-- Opening Marker --

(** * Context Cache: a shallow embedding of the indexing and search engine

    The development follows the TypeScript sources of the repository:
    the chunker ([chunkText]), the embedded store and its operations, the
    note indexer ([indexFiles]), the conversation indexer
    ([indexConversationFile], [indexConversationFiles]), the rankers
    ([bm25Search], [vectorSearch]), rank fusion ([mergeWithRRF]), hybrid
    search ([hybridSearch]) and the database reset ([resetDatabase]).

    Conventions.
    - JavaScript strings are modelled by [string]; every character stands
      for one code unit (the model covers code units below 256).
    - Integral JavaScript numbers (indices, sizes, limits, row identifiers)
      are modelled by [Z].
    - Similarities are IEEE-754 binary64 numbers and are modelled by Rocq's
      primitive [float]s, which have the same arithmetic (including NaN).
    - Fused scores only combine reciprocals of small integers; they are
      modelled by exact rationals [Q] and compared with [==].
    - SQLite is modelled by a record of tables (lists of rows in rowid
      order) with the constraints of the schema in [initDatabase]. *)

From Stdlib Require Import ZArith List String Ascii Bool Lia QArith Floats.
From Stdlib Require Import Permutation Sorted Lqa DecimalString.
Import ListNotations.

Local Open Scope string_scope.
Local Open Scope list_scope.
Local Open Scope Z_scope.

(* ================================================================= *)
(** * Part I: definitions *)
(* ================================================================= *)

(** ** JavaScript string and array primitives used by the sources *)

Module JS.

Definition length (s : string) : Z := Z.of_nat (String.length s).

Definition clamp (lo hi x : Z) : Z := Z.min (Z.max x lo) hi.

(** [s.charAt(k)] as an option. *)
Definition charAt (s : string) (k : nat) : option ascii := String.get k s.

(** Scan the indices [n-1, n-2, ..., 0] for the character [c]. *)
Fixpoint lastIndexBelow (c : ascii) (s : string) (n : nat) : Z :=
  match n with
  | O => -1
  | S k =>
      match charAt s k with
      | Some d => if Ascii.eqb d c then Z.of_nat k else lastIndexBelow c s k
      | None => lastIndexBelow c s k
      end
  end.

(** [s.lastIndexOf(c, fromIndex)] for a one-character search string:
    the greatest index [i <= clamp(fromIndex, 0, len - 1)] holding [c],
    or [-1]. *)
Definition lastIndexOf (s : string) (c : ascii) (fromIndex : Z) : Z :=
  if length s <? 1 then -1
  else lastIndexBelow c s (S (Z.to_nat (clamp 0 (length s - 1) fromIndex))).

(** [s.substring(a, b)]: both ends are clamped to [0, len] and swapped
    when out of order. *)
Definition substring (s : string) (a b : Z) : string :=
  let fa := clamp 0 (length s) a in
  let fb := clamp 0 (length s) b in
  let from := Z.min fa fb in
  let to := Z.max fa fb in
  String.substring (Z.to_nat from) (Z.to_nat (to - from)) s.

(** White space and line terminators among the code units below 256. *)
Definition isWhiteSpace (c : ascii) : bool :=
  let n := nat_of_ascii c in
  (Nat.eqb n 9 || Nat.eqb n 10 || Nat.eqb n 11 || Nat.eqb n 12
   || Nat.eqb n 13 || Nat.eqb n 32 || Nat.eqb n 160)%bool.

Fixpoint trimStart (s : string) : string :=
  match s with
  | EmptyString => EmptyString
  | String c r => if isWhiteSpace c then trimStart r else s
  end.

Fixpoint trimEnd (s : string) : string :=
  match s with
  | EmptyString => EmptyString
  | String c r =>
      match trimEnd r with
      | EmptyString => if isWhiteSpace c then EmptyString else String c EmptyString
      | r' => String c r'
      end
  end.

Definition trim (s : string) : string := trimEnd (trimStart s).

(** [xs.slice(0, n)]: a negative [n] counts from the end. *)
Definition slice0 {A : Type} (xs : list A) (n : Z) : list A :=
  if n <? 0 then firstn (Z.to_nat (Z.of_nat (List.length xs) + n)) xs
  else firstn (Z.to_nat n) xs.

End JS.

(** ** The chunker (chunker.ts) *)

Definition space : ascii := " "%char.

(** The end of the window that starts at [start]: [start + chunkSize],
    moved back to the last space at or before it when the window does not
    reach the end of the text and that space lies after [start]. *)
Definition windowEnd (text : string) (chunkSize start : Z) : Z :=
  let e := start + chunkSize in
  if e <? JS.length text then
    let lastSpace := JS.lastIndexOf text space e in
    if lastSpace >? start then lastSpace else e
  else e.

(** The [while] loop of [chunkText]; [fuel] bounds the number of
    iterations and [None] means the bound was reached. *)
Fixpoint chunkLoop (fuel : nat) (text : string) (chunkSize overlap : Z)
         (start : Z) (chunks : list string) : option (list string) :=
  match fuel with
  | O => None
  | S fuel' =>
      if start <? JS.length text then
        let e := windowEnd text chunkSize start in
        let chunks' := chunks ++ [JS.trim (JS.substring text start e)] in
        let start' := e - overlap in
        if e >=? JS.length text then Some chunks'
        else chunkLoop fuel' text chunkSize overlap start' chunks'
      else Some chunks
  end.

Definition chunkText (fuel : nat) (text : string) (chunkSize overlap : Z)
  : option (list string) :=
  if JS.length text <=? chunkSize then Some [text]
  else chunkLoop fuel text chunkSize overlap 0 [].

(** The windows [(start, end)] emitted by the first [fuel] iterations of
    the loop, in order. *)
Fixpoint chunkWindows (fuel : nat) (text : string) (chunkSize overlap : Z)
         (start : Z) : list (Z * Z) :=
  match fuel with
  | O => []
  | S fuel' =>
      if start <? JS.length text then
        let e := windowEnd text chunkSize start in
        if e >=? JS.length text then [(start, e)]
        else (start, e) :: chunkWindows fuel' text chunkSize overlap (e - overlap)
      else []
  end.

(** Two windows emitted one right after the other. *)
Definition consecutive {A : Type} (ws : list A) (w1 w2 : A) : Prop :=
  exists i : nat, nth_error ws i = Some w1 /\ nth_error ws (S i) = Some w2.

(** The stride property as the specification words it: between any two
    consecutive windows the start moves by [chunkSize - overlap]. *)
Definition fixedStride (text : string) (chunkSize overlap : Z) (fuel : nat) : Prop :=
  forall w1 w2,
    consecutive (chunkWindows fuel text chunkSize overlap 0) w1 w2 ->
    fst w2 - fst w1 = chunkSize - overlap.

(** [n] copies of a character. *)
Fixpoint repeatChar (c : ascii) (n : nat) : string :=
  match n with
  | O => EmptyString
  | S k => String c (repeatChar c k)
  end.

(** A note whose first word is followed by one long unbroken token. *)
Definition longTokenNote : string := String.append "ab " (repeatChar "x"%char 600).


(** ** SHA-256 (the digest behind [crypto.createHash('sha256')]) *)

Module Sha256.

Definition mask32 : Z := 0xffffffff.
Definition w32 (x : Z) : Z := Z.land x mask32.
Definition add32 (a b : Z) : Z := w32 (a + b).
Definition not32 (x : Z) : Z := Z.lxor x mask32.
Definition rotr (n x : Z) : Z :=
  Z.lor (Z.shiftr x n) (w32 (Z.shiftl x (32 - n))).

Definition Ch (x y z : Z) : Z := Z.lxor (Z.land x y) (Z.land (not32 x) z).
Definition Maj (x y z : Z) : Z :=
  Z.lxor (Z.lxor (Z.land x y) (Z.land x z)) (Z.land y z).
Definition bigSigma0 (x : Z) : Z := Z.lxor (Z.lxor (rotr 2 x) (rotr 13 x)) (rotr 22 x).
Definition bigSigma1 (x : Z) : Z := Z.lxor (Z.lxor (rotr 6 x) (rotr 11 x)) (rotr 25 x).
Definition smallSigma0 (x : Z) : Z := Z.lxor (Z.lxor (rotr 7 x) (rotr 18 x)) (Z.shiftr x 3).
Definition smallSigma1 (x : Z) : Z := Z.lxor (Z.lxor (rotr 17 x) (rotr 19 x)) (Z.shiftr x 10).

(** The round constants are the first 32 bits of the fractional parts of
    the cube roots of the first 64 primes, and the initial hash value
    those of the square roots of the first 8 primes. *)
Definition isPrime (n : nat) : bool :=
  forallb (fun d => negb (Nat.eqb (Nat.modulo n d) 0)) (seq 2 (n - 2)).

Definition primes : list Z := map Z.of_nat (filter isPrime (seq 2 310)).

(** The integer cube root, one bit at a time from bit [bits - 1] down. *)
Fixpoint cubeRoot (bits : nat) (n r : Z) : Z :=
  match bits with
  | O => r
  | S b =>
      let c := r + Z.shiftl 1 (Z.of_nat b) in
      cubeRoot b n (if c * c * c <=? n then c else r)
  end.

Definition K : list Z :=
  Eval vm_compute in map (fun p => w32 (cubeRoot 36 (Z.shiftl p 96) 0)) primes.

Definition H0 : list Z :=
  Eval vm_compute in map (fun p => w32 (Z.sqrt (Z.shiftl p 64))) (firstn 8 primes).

-- Closing Marker --
-- Opening Marker --

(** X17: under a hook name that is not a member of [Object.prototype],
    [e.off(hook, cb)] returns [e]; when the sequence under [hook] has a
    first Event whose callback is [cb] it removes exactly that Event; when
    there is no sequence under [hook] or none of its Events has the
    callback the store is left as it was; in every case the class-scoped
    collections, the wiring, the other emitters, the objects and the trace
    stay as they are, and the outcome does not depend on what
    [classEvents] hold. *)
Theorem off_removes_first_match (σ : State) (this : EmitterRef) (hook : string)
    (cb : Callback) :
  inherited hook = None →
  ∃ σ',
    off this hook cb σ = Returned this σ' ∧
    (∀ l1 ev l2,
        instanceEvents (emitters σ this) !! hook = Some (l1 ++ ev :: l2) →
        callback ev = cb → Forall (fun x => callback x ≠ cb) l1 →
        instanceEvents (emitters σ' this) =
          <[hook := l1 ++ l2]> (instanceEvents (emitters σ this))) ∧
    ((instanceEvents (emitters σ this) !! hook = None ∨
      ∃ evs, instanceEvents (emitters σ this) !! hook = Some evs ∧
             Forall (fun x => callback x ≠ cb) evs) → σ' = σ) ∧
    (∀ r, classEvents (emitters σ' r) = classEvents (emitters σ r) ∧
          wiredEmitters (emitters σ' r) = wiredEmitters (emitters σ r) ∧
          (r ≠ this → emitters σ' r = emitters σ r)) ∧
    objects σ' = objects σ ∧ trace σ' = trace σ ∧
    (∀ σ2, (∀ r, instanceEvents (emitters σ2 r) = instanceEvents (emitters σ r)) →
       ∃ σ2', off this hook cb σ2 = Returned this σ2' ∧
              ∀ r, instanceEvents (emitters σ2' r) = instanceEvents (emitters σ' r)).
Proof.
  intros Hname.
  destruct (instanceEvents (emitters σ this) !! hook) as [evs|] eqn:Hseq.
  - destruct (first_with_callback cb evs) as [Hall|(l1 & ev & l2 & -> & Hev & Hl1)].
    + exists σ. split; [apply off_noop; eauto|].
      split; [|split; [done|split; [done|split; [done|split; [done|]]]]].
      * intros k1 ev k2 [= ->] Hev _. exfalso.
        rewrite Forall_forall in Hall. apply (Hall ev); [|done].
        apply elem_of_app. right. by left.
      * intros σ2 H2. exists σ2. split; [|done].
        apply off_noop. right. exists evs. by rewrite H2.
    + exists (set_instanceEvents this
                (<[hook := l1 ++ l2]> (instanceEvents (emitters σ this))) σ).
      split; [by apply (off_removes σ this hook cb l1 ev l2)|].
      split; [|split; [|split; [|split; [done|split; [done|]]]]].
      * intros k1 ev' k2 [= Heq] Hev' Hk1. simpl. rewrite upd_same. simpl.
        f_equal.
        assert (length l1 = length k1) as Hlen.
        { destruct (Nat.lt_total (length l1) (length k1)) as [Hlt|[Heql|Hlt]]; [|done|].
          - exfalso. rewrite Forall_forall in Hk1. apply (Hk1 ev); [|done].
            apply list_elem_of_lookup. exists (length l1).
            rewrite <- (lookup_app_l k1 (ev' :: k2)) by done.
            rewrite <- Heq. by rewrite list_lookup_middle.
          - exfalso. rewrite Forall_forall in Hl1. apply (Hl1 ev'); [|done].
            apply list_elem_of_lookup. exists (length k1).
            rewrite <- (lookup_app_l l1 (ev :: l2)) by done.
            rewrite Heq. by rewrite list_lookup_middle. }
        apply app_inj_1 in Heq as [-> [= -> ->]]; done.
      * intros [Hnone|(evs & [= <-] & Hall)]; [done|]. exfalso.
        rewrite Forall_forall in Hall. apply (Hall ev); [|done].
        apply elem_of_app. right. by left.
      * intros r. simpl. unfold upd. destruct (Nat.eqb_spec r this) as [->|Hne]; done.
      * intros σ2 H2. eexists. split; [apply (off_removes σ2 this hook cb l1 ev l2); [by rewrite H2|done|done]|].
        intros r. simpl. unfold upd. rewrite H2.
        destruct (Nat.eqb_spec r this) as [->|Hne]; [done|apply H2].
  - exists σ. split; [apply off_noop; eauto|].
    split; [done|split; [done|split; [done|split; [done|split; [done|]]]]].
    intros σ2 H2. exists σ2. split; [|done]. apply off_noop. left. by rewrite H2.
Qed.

-- Closing Marker --

## WHAT THIS TASK INVOLVES
Retype the entries above exactly, but only from the line containing "if e <? JS.length text then" through the line containing "(start : Z) (chunks", both included.

## RESULT
  if e <? JS.length text then
    let lastSpace := JS.lastIndexOf text space e in
    if lastSpace >? start then lastSpace else e
  else e.

(** The [while] loop of [chunkText]; [fuel] bounds the number of
    iterations and [None] means the bound was reached. *)
Fixpoint chunkLoop (fuel : nat) (text : string) (chunkSize overlap : Z)
         (start : Z) (chunks : list string) : option (list string) :=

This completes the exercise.